Le FMI l'a dit, noir sur blanc : sans assainissement budgétaire, la France ne repassera pas sous les 3 % de déficit avant 2029. Un constat d'échec. Et une injonction que l'exécutif encaisse en silence, entre deux communiqués rassurants.
2029
L'année à laquelle la France pourrait enfin repasser sous les 3 % de déficit public… à condition d'agir vraiment. Selon le FMI.
Quand le pompier mondial sonne l'alarme, on écoute
Le Fonds Monétaire International n'est pas un think tank partisan. Ce n'est pas non plus un club de libéraux dogmatiques qui rêvent de détruire le service public. C'est l'institution qui prête aux États en faillite et qui, précisément pour cette raison, surveille les comptes de près. Quand il dit que la France doit impérativement assainir ses finances pour rester sous la barre des 3 % de déficit à l'horizon 2029, il ne s'agit pas d'une opinion parmi d'autres. C'est un diagnostic.
Or que répond le gouvernement ? Qu'il fait de la réduction du déficit "sa priorité". Traduction concrète : le déficit 2026 glisse déjà vers 5,5 % du PIB, quand l'objectif affiché était 5 %. Les chiffres, eux, ne font pas de communication. Ils s'accumulent. La dette dépasse 3 460 milliards d'euros. Les dépenses publiques représentent 58,2 % du PIB — un record parmi les grandes économies développées. L'Allemagne dépense 10 points de PIB de moins. Le Danemark, pourtant doté d'un État-providence généreux, fait 7 points mieux. Mais en France, on continue d'agir comme si ces écarts étaient une fatalité géographique.
La capitulation tranquille d'un exécutif sans cap
Ce qui est frappant, ce n'est pas tant l'échec budgétaire — les gouvernements successifs y sont hélas habitués. C'est la méthode. Depuis plusieurs semaines, une "petite musique" monte dans les couloirs de Bercy : le déficit à 5 % est peut-être inatteignable cette année. On ne le dit pas franchement. On le distille, on le fait monter progressivement, pour que l'opinion s'y habitue avant l'annonce officielle.
C'est un art politique bien rodé en France : gérer la communication de l'échec plutôt que l'échec lui-même. On parle de "contexte difficile", de "croissance en berne", de "contraintes structurelles". Mais on ne parle pas des 400 000 normes qui étranglent les entreprises.
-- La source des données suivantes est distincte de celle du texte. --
(* ===== verification/Discovery.v ===== *)
(** * Discovery ([crates/orchestrator-core/src/capability.rs]; [crates/orchestrator-api/src]:
    [ucp_mapping.rs], [acp_mapping.rs]; [crates/orchestrator-http/src/routes]:
    [discovery.rs], [health.rs])

    The documents agents read before they call: the UCP profile in its three shapes, the
    ACP discovery document, and the two probes.  A [BTreeMap] is a [gmap]; the counters of
    the handlers and the URLs of other crates' documents are not modelled. *)

From S2P Require Export Server.
From S2P Require PaymentAdapter Mcp.

(** ** Capabilities ([capability.rs]) *)

Record CapabilityDescriptor := MkCapabilityDescriptor {
  cad_id : string; cad_version : string; cad_extends : option string }.

Record ServiceDescriptor := MkServiceDescriptor {
  sd_version : string; sd_spec_url : option string }.

Record CapabilityManifest := MkManifest {
  cm_version : string;
  cm_services : gmap string ServiceDescriptor;
  cm_capabilities : list CapabilityDescriptor
}.

Record UcpServiceBinding := MkServiceBinding {
  sb_version : string; sb_spec : string; sb_transport : string;
  sb_schema : option string; sb_endpoint : option string
}.

Record UcpCapabilityBinding := MkCapabilityBinding {
  cb_version : string; cb_spec : string; cb_schema : string;
  cb_extends : option (list string)
}.

Definition for_version (version : string) : CapabilityManifest := {|
  cm_version := version;
  cm_services :=
    {[ "shopping" := MkServiceDescriptor version (Some "https://ucp.dev/specs/shopping");
       "identity" := MkServiceDescriptor version (Some "https://ucp.dev/specs/identity-linking") ]};
  cm_capabilities :=
    [ MkCapabilityDescriptor "dev.ucp.shopping.checkout" version None;
      MkCapabilityDescriptor "dev.ucp.shopping.discount" version (Some "dev.ucp.shopping.checkout");
      MkCapabilityDescriptor "dev.ucp.shopping.fulfillment" version
        (Some "dev.ucp.shopping.checkout");
      MkCapabilityDescriptor "dev.ucp.identity.linking" version None ]
|}.

(** ** Profiles ([ucp_mapping.rs]) *)

Definition UCP_PREVIOUS_VERSION : string := "2026-04-08".
Definition MCP_SUPPORTED_VERSIONS : list string := ["2026-07-28"; "2025-11-25"; "2024-11-05"].

Record AdvertisedCapabilities := MkAdvertised {
  av_signing_keys : list SigningKeyDescriptor;
  av_identity_linking : bool;
  av_embedded_checkout : bool;
  av_payment_handlers : list (string * Value)
}.

Record OrchestratorExtensions := MkExtensions {
  oe_mcp_endpoint : string;
  oe_mcp_supported_versions : list string;
  oe_a2a_profile_version : string;
  oe_ap2_protocol_version : string;
  oe_acp_api_version : string;
  oe_acp_discovery : string;
  oe_a2a_agent_card : string;
  oe_capability_flags : gmap string bool
}.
On ne parle pas des régimes de retraite toujours non alignés entre public et privé. On ne parle pas des 5,7 millions de fonctionnaires dont la productivité n'est jamais évaluée sérieusement. Et surtout, on ne parle pas des dépenses publiques qui, elles, n'ont jamais été réduites de manière structurelle — pas même d'un point de PIB — depuis vingt ans.
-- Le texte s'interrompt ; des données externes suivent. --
(* ===== verification/Routes.v ===== *)
(** * The rest of the version 1 routes ([crates/orchestrator-http/src/routes/v1.rs];
    [crates/orchestrator-api/src]: [acp_mapping.rs], [ucp_mapping.rs])

    The handlers [Http] leaves out: fulfillment, the catalog, UCP orders, ACP carts, payment
    delegation and the embedded handoff link; and the responses every cart handler renders
    its cart into.  The counters and the log lines are not modelled. *)

From S2P Require Export Render Discovery.
From Stdlib Require Import Ascii.

(** ** Requests and responses *)

Record AcpDelegatedPaymentMethod := MkAcpPaymentMethod {
  apm_method_type : option string; apm_token : string; apm_amount_minor : option Z }.

Record AcpDelegatePaymentRequest := MkAcpDelegate {
  adp_tenant_id : string; adp_payment_method : AcpDelegatedPaymentMethod;
  adp_metadata : option Value }.

Record AcpDelegatePaymentResponse := MkAcpDelegated {
  adr_id : string; adr_status : string; adr_token : string; adr_expires_at : option string;
  adr_api_version : string }.

Definition delegate_payment_response (d : DelegatedPayment) : AcpDelegatePaymentResponse :=
  MkAcpDelegated (dp_id d) (dp_status d) (dp_token d) (dp_expires_at d) ACP_API_VERSION.

Record UcpCatalogProductsResponseDto := MkProducts {
  upr_ucp : UcpEnvelopeDto; upr_products : list CatalogItemDto;
  upr_messages : list UcpMessageDto }.

Record UcpCatalogProductResponseDto := MkProduct {
  up_ucp : UcpEnvelopeDto; up_product : CatalogItemDto; up_messages : list UcpMessageDto }.

(** [WebhookRegistrationDto]: the registration without its secret. *)
Record WebhookRegistrationDto := MkWebhookDto {
  whd_id : string; whd_tenant_id : string; whd_url : string;
  whd_event_filter : option (list string); whd_active : bool }.

Definition webhook_dto (r : WebhookRegistration) : WebhookRegistrationDto :=
  MkWebhookDto (wh_id r) (wh_tenant_id r) (wh_url r) (wh_event_filter r) (wh_active r).

Record DeadLetterEntryDto := MkDeadLetterDto {
  dl_id : string; dl_topic : string; dl_correlation_id : string; dl_attempts : Z }.

Definition dead_letter_dto (m : OutboxMessage) : DeadLetterEntryDto :=
  MkDeadLetterDto (om_id m) (om_topic m) (om_correlation_id m) (om_attempts m).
Des pistes existent. La volonté, beaucoup moins.
Il faut tout de même noter que des idées émergent. Le Premier ministre Lecornu évoque une réforme des franchises médicales, un effort demandé aux consommateurs excessifs de soins. C'est un début de courage. Timide, contesté, mais réel. La vraie question est : s'agit-il d'un signal d'une réforme systémique, ou d'un simple replâtrage pour présenter un budget 2027 à peu près présentable ?
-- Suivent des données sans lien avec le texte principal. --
(* ===== verification/CartUpdate.v ===== *)
(** * Updating a cart by its lines ([orchestrator-http/src/routes/v1.rs]: [ucp_update_cart],
    [acp_update_checkout_session], [acp_update_cart])

    The update routes take a list of lines and turn it into removals, quantity changes and
    additions, each a cart command of its own.  The contract of such a request is that the cart has
    the lines of the request afterwards; the loops of the handlers are proved to keep it. *)

From S2P Require Export Routes.

Lemma filter_filter {A} (f g : A -> bool) xs :
  List.filter f (List.filter g xs) = List.filter (fun x => f x && g x) xs.
Proof.
  induction xs as [|x xs IH]; [done|]. cbn. destruct (g x); cbn; [|by rewrite andb_false_r].
  rewrite andb_true_r. by destruct (f x); rewrite IH.
Qed.

Lemma nodup_map_filter {A C} (f : A -> C) (g : A -> bool) xs :
  NoDup (map f xs) -> NoDup (map f (List.filter g xs)).
Proof.
  induction xs as [|x xs IH]; [done|]. cbn. intros [Hx Hxs]%NoDup_cons.
  destruct (g x); [|by apply IH]. cbn. apply NoDup_cons. split; [|by apply IH].
  contradict Hx. apply list_elem_of_fmap in Hx as (y & -> & Hy).
  apply list_elem_of_In, filter_In in Hy as [Hy _]. by apply list_elem_of_fmap_2, list_elem_of_In.
Qed.

(** ** The contract *)

(** A line as agents know it: id, item, title and quantity. *)
Definition LineKey : Type := string * string * string * Z.
Definition key_id (k : LineKey) : string := k.1.1.1.
Definition id_and_quantity (k : LineKey) : string * Z := (key_id k, k.2).

Definition keys (p : CartProjection) : list LineKey := map line_key (cp_lines p).

(** The lines the request names. *)
Definition named (lines : list LineRequest) (k : LineKey) : bool :=
  str_contains (omap lq_id lines) (key_id k).

Section contract.
Context {B : Backend} (self : RunnerConfig B).

(** One line of the request: the first line with its id gets its quantity, or a new line for the
    item of the catalog comes last. *)
Inductive requested (line : LineRequest) (ks : list LineKey) : list LineKey -> Prop :=
| requested_quantity id l x r :
    lq_id line = Some id -> ks = l ++ x :: r -> key_id x = id ->
    Forall (fun y => key_id y <> id) l ->
    requested line ks (l ++ (x.1, lq_quantity line) :: r)
| requested_item line_id n item :
    lq_id line = None -> get_item (catalog (providers self)) n (lq_item_id line) = Ok item ->
    requested line ks (ks ++ [(line_id, ci_id item, ci_title item, lq_quantity line)]).

Inductive all_requested : list LineRequest -> list LineKey -> list LineKey -> Prop :=
| all_nil ks : all_requested [] ks ks
| all_cons line lines ks ks' ks'' :
    requested line ks ks' -> all_requested lines ks' ks'' ->
    all_requested (line :: lines) ks ks''.

(** *** When every line of the request has an id of its own *)

Lemma requested_ids line ks ks' :
  requested line ks ks' -> is_some (lq_id line) = true -> map key_id ks' = map key_id ks.
Proof. intros [id l x r _ -> _ _|line_id n item -> _] H; [|done]. by rewrite !map_app. Qed.

Lemma all_requested_ids lines ks ks' :
  all_requested lines ks ks' -> Forall (fun line => is_some (lq_id line) = true) lines ->
  map key_id ks' = map key_id ks.
Proof.
  induction 1 as [|line lines ks ks' ks'' H _ IH]; [done|]. intros [Hl Hr]%Forall_cons.
  by rewrite IH, (requested_ids _ _ _ H).
Qed.

(** A line under another id stays. *)
Lemma requested_other line ks ks' i q :
  requested line ks ks' -> is_some (lq_id line) = true -> lq_id line <> Some i ->
  (i, q) ∈ map id_and_quantity ks -> (i, q) ∈ map id_and_quantity ks'.
Proof.
  intros [id l x r Hid -> Hx _|line_id n item -> _] Hs Hne; [|done]. rewrite !map_app. cbn.
  intros [?|[Heq|?]%elem_of_cons]%elem_of_app; apply elem_of_app; [by left| |right; by right].
  exfalso. apply Hne. injection Heq as -> _. by rewrite Hid, <- Hx.
Qed.

Lemma all_requested_other lines ks ks' i q :
  all_requested lines ks ks' -> Forall (fun line => is_some (lq_id line) = true) lines ->
  i ∉ omap lq_id lines ->
  (i, q) ∈ map id_and_quantity ks -> (i, q) ∈ map id_and_quantity ks'.
Proof.
  induction 1 as [|line lines ks ks' ks'' H _ IH]; [done|]. intros [Hl Hr]%Forall_cons Hi Hin.
  destruct (lq_id line) as [id|] eqn:Hid; [|done]. cbn in Hi. rewrite Hid in Hi.
  apply not_elem_of_cons in Hi as [Hne Hi]. apply IH; [done..|].
  eapply requested_other; [exact H|by rewrite Hid|rewrite Hid; congruence|done].
Qed.

(** Every requested line is there in the end. *)
Lemma all_requested_there lines ks ks' line id :
  all_requested lines ks ks' -> Forall (fun line => is_some (lq_id line) = true) lines ->
  NoDup (omap lq_id lines) -> line ∈ lines -> lq_id line = Some id ->
  (id, lq_quantity line) ∈ map id_and_quantity ks'.
Proof.
  induction 1 as [|l0 lines ks ks' ks'' H Hall IH]; [by intros _ _ ?%elem_of_nil|].
  intros [Hl Hr]%Forall_cons Hnd Hin Hid. destruct (lq_id l0) as [id0|] eqn:Hid0; [|done].
  cbn in Hnd. rewrite Hid0 in Hnd. apply NoDup_cons in Hnd as [Hni Hnd].
  apply elem_of_cons in Hin as [->|Hin]; [|by apply IH].
  assert (id0 = id) as -> by congruence. eapply all_requested_other; [exact Hall|done..|].
  destruct H as [id' l x r Hid' -> Hx _|]; [|congruence]. rewrite map_app. cbn.
  apply elem_of_app. right. apply elem_of_cons. left. unfold id_and_quantity, key_id in *. cbn in *.
  congruence.
Qed.

(** The cart has exactly the requested lines. *)
Lemma all_requested_exact lines ks ks' :
  all_requested lines ks ks' -> Forall (fun line => is_some (lq_id line) = true) lines ->
  NoDup (omap lq_id lines) -> NoDup (map key_id ks) ->
  Forall (fun k => key_id k ∈ omap lq_id lines) ks ->
  map id_and_quantity ks'
  ≡ₚ omap (fun line => id ← lq_id line; Some (id, lq_quantity line)) lines.
Proof.
  intros Hall Hs Hnd Hndk Hin.
  pose proof (all_requested_ids _ _ _ Hall Hs) as Hids.
  assert (map fst (map id_and_quantity ks') = map key_id ks') as Hfst by (by rewrite map_map).
  assert (forall xs, Forall (fun line => is_some (lq_id line) = true) xs ->
    map fst (omap (fun line => id ← lq_id line; Some (id, lq_quantity line)) xs)
    = omap lq_id xs) as Hreq.
  { induction xs as [|x xs IH]; [done|]. intros [Hx Hxs]%Forall_cons. cbn.
    destruct (lq_id x); [|done]. cbn. by rewrite IH. }
  apply NoDup_Permutation.
  - apply (NoDup_fmap_1 fst). change (fst <$> ?l) with (map fst l).
    by rewrite Hfst, Hids.
  - apply (NoDup_fmap_1 fst). change (fst <$> ?l) with (map fst l). by rewrite Hreq.
  - assert (forall i q, (i, q) ∈ omap (fun line => id ← lq_id line; Some (id, lq_quantity line)) lines
      -> (i, q) ∈ map id_and_quantity ks') as Hback.
    { intros i q (line & Hl & Hq)%list_elem_of_omap. destruct (lq_id line) as [id|] eqn:Hid; [|done].
      injection Hq as <- <-. by eapply all_requested_there. }
    intros [i q]. split; [|apply Hback]. intros Hi.
    assert (i ∈ omap lq_id lines) as (line & Hl & Hid)%list_elem_of_omap.
    { assert (i ∈ map key_id ks) as (k & -> & Hk)%list_elem_of_fmap.
      { rewrite <- Hids, <- Hfst. exact (list_elem_of_fmap_2 fst _ _ Hi). }
      rewrite Forall_forall in Hin. by apply Hin. }
    pose proof (all_requested_there _ _ _ _ _ Hall Hs Hnd Hl Hid) as Hthere.
    apply list_elem_of_omap. exists line. rewrite Hid. split; [done|]. cbn. do 2 f_equal.
    apply (elem_of_list_to_map_1 (M:=gmap string)) in Hi, Hthere; [congruence|..];
      by change (NoDup (map fst (map id_and_quantity ks'))); rewrite Hfst, Hids.
Qed.
End contract.

(** ** The handlers keep it *)

Section handlers.
Context {B : Backend} {L : BackendLaws B} (env : Env) (uuid_from_str : string -> result Uuid string)
  (self : OrchestratorFacade B) (auth : AuthContext) (c : CartId).
Implicit Types w v : World B.

(** An answer is the stored cart. *)
Definition holds_cart (q : CartProjection) w : Prop :=
  snapshots_ok (w_events w) /\ get_cart_snapshot c (w_events w) = Some q.

(** A success is a stored cart whose lines are as said. *)
Definition lines_become (P : list LineKey -> Prop) (r : result CartProjection ApiError) v : Prop :=
  forall q, r = Ok q -> holds_cart q v /\ P (keys q).

Lemma item_for_tenant cmd p w :
  is_item_command cmd = true -> holds_cart p w ->
  wp (for_tenant env self auth cmd (Some c)) (fun r v => forall q, r = Ok q ->
    holds_cart q v /\ exists ev, item_effect (fc_runner self) cmd p q ev) w.
Proof.
  intros Hi [Hok Hp]. apply for_tenant_spec; [done|].
  assert (with_tenant (ax_tenant_id auth) cmd = cmd) as -> by (by destruct cmd).
  eapply wp_mono; [by apply item_command_spec|]. intros [q|e] v Hr q'; [|done].
  intros [= <-]. destruct Hr as (p' & ev & Hp' & Heff & _ & Hstep & Hq & _). simplify_eq.
  split; [|by eexists]. split; [by eapply cart_step_ok|done].
Qed.

Lemma remove_lines_spec desired ids p w :
  holds_cart p w ->
  wp (remove_lines env self auth c desired ids p) (lines_become (fun ks =>
    ks = List.filter (fun k => str_contains desired (key_id k) || negb (str_contains ids (key_id k)))
           (keys p))) w.
Proof.
  revert p w. induction ids as [|id ids IH]; intros p w Hp; cbn [remove_lines].
  - wp_step. intros q [= <-]. split; [done|]. symmetry. apply forallb_filter_id.
    apply forallb_forall. intros k _. cbn. by rewrite orb_true_r.
  - destruct (str_contains desired id) eqn:Hd.
    + eapply wp_mono; [by apply IH|]. intros r v H q Hr. destruct (H q Hr) as [Hq ->].
      split; [done|]. apply filter_ext. intros k. cbn.
      destruct (String.eqb_spec (key_id k) id) as [->|]; [|done]. by rewrite Hd.
    + wp_step. eapply wp_mono; [by apply (item_for_tenant _ p)|]. intros [q|e] v H; [|by intros q' [=]].
      destruct (H q eq_refl) as [Hq [ev (Hks & _)]]. eapply wp_mono; [by apply IH|].
      intros r u Hr q' Hq'. destruct (Hr q' Hq') as [? ->]. split; [done|].
      unfold keys. rewrite Hks, filter_filter. apply filter_ext. intros k. cbn. fold (key_id k).
      destruct (String.eqb_spec (key_id k) id) as [->|]; cbn; [by rewrite Hd, andb_false_r|by rewrite andb_true_r].
Qed.

Lemma remove_all_but desired p w :
  holds_cart p w ->
  wp (remove_lines env self auth c desired (map cl_line_id (cp_lines p)) p) (lines_become (fun ks =>
    ks = List.filter (fun k => str_contains desired (key_id k)) (keys p))) w.
Proof.
  intros Hp. eapply wp_mono; [by apply remove_lines_spec|]. intros r v H q Hr.
  destruct (H q Hr) as [Hq ->]. split; [done|]. apply filter_ext_in. intros k Hk.
  assert (str_contains (map cl_line_id (cp_lines p)) (key_id k) = true) as ->;
    [|by rewrite orb_false_r].
  apply str_contains_spec. apply list_elem_of_In in Hk.
  apply list_elem_of_fmap in Hk as (l & -> & Hl). by apply (list_elem_of_fmap_2 cl_line_id).
Qed.

Lemma apply_lines_spec lines p w :
  holds_cart p w ->
  wp (apply_lines env self auth c lines p)
    (lines_become (all_requested (fc_runner self) lines (keys p))) w.
Proof.
  revert p w. induction lines as [|line lines IH]; intros p w Hp; cbn [apply_lines].
  - wp_step. intros q [= <-]. split; [done|constructor].
  - wp_step. eapply wp_mono; [apply (item_for_tenant _ p); [by destruct (lq_id line)|done]|].
    intros [q|e] v H; [|by intros q' [=]]. destruct (H q eq_refl) as [Hq [ev Heff]].
    eapply wp_mono; [by apply IH|]. intros r u Hr q' Hq'. destruct (Hr q' Hq') as [? Hall].
    split; [done|]. eapply all_cons; [|exact Hall]. destruct (lq_id line) as [id|] eqn:Hid.
    + destruct Heff as [(l & x & rest & Hp' & Hq'' & Hx & Hl) _]. unfold keys. rewrite Hq''.
      by eapply requested_quantity.
    + destruct Heff as (line_id & n & item & Hitem & Hq'' & _). unfold keys. rewrite Hq''.
      by eapply requested_item.
Qed.

Lemma update_lines_spec lines w :
  snapshots_ok (w_events w) ->
  wp (update_lines env self auth c lines) (fun r v => forall q, r = Ok q ->
    exists p, get_cart_snapshot c (w_events w) = Some p
      /\ get_cart_snapshot c (w_events v) = Some q
      /\ all_requested (fc_runner self) lines (List.filter (named lines) (keys p)) (keys q)) w.
Proof.
  intros Hok. unfold update_lines. wp_step. eapply wp_mono; [apply get_for_spec|].
  intros [p|e] v [-> Hp]; [|done]. specialize (Hp p eq_refl). cbv zeta. wp_step.
  eapply wp_mono; [by apply remove_all_but|]. intros [q|e] u Hr; [|done].
  destruct (Hr q eq_refl) as [Hq Hks]. eapply wp_mono; [by apply apply_lines_spec|].
  intros r x Hx q' Hq'. destruct (Hx q' Hq') as [[_ Hs] Hall]. exists p. do 2 (split; [done|]).
  unfold named. by rewrite <- Hks.
Qed.
End handlers.

(** ** Properties *)

(** C13: an update makes the cart what the request says.  When an update through UCP or ACP succeeds,
    the lines the request does not name are gone, and the ones it names, in its order, have its
    quantities or are new lines for its items; when every line of the request has an id of its own
    and the cart's ids are distinct, the cart has exactly the ids and quantities of the request. *)
Theorem update_sets_lines {B : Backend} {L : BackendLaws B} env (self : OrchestratorFacade B) auth c
  lines w q v :
  snapshots_ok (w_events w) -> update_lines env self auth c lines w = (Ok q, v) ->
  exists p, get_cart_snapshot c (w_events w) = Some p
    /\ get_cart_snapshot c (w_events v) = Some q
    /\ all_requested (fc_runner self) lines (List.filter (named lines) (keys p)) (keys q)
    /\ (Forall (fun line => is_some (lq_id line) = true) lines -> NoDup (omap lq_id lines) ->
        NoDup (map key_id (keys p)) ->
        map id_and_quantity (keys q)
        ≡ₚ omap (fun line => id ← lq_id line; Some (id, lq_quantity line)) lines).
Proof.
  intros Hok Hrun. destruct (wp_run _ _ _ _ _ (update_lines_spec env self auth c lines w Hok) Hrun q
    eq_refl) as (p & Hp & Hq & Hall).
  exists p. do 3 (split; [done|]). intros Hs Hnd Hndk. eapply all_requested_exact; [done..| |].
  - by apply nodup_map_filter.
  - apply List.Forall_forall. intros k [_ Hk]%filter_In. by apply str_contains_spec.
Qed.

(** ** Witness *)

Definition seven_of_them : list LineRequest := [MkLineRequest (Some "li_2") "sku" 7].

Definition updated :=
  update_lines demo_env (demo_facade false) demo_caller demo_cart seven_of_them filled_world.

Lemma update_sets_lines_witness :
  exists q v, updated = (Ok q, v) /\ map id_and_quantity (keys q) ≡ₚ [("li_2", 7%Z)].
Proof.
  destruct updated as [r v] eqn:Hrun.
  assert (is_ok (fst updated) = true) as Hr by (vm_compute; reflexivity). rewrite Hrun in Hr.
  destruct r as [q|e]; [|discriminate]. exists q, v. split; [reflexivity|].
  destruct (update_sets_lines demo_env (demo_facade false) demo_caller demo_cart seven_of_them
    filled_world q v filled_world_ok Hrun) as (p & Hp & _ & _ & Hexact).
  apply Hexact; [repeat constructor|exact (NoDup_singleton "li_2")|].
  assert ((fun p => map key_id (keys p)) <$> get_cart_snapshot demo_cart (w_events filled_world)
    = Some ["li_2"]) as Hids by (vm_compute; reflexivity).
  rewrite Hp in Hids. cbn [fmap option_fmap option_map] in Hids. injection Hids as ->.
  exact (NoDup_singleton "li_2").
Defined.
Car la France n'a pas besoin d'ajustements cosmétiques. Elle a besoin d'une réduction structurelle de la dépense publique d'au moins 5 points de PIB sur dix ans — ce que les pays nordiques ont accompli dans les années 1990, après avoir frôlé la crise. La Suède a taillé dans ses dépenses, réformé son État, et figure aujourd'hui parmi les économies les plus compétitives d'Europe.
L'avertissement du FMI n'est pas une punition. C'est une invitation. La dernière avant que les marchés ne posent eux-mêmes leur propre ultimatum — avec des taux d'intérêt comme seule réponse.